Dr. Wise further explains that there has been some “lumping together”of Botox Cosmetic and fillers. “They’re often lumped together because they’re done within the same appointment. It’s very important to know that Botox Cosmetic is a neuromodulator—it’s a medicine essentially. There has been no relationship between the COVID vaccination and Botox Cosmetic. However, dermal fillers, which are typically hyaluronic acid fillers, are used to fill in fine lines and wrinkles, are different than Botox Cosmetic.”

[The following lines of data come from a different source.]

(** The text of a value, without white space around it; of the elements of an
    array; of the members of an object. *)
Inductive json_value : string -> JsonValue -> Prop :=
| value_null : json_value "null" JsonNull
| value_true : json_value "true" (JsonBoolean true)
| value_false : json_value "false" (JsonBoolean false)
| value_number t d : json_number t d -> json_value t (JsonNumber d)
| value_string t s : json_chars t s -> json_value (quote +:+ (t +:+ quote)) (JsonString s)
| value_array_empty w : ws w -> json_value ("[" +:+ (w +:+ "]")) (JsonArray [])
| value_array t vs : json_elements t vs -> json_value ("[" +:+ (t +:+ "]")) (JsonArray vs)
| value_object_empty w : ws w -> json_value ("{" +:+ (w +:+ "}")) (JsonObject [])
| value_object t ms o :
    json_members t ms -> NoDup (map fst ms) -> keys_sorted o -> o ≡ₚ ms ->
    json_value ("{" +:+ (t +:+ "}")) (JsonObject o)
with json_elements : string -> list JsonValue -> Prop :=
| elements_last w t v w' : ws w -> json_value t v -> ws w' -> json_elements (w +:+ (t +:+ w')) [v]
| elements_more w t v w' t' vs :
    ws w -> json_value t v -> ws w' -> json_elements t' vs ->
    json_elements (w +:+ (t +:+ (w' +:+ ("," +:+ t')))) (v :: vs)
with json_members : string -> list (string * JsonValue) -> Prop :=
| members_last w kt k w1 w2 t v w' :
    ws w -> json_chars kt k -> ws w1 -> ws w2 -> json_value t v -> ws w' ->
    json_members (w +:+ (quote +:+ (kt +:+ (quote +:+ (w1 +:+ (":" +:+ (w2 +:+ (t +:+ w')))))))) [(k, v)]
| members_more w kt k w1 w2 t v w' t' ms :
    ws w -> json_chars kt k -> ws w1 -> ws w2 -> json_value t v -> ws w' -> json_members t' ms ->
    json_members (w +:+ (quote +:+ (kt +:+ (quote +:+ (w1 +:+ (":" +:+ (w2 +:+ (t +:+ (w' +:+ ("," +:+ t'))))))))))
      ((k, v) :: ms).

Scheme json_value_mind := Induction for json_value Sort Prop
  with json_elements_mind := Induction for json_elements Sort Prop
  with json_members_mind := Induction for json_members Sort Prop.
Combined Scheme json_grammar_ind from json_value_mind, json_elements_mind, json_members_mind.

Definition json_document (text : string) (v : JsonValue) : Prop :=
  exists w t w', text = w +:+ (t +:+ w') /\ ws w /\ json_value t v /\ ws w'.

(** ** Reading *)

(** [c'] is [c] after the characters [t]. *)
Definition reads (t : string) (c c' : cursor) : Prop :=
  rest_ c = t +:+ rest_ c' /\ pos_ c' = pos_ c + Z.of_nat (String.length t).

(** An error message that names a byte at or after [c]. *)
Definition located (c : cursor) (m : string) : Prop :=
  exists p why, pos_ c <= p <= pos_ c + Z.of_nat (String.length (rest_ c)) /\
    m = "invalid JSON at byte " +:+ (to_string p +:+ (": " +:+ why)).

Updated on December 30, 2021:
A recent article from this week’s The Wall Street Journal regarding the vaccine-and-injectable combo also has Dr. Cohen calling for major clarification (plus he says, there seems to be confusion over the fact that, although both injected cosmetic agents, fillers and neuromodulators are totally different, have different uses and different mechanisms of action). “Yes, we have seen delayed filler reactions with many types of vaccinations—not just COVID—including flu vaccines and shingles vaccines, as well as even sometimes sinus infections and dental cleanings, within a few weeks of filler placement. But this is rare, treatable and often is even self-limited for a few days,” he stresses. “But again, these rare delayed filler reactions are with a filler gel that sticks around as a gel implant to provide volume underneath the skin in areas of hollowing or lines, and not with neuromodulators (such as Dysport, Botox, Xeomin, or Jeuveau), which are liquids injected into muscle and affect the neuromuscular junction to minimize contraction of that muscle that would otherwise pull on the overlying skin. Botox and fillers are totally different, and the author got it wrong with a misleading headline that is already causing great confusion, countless office calls, a tremendous amount of anxiety, and, obviously, canceled appointments based on this misinformation.”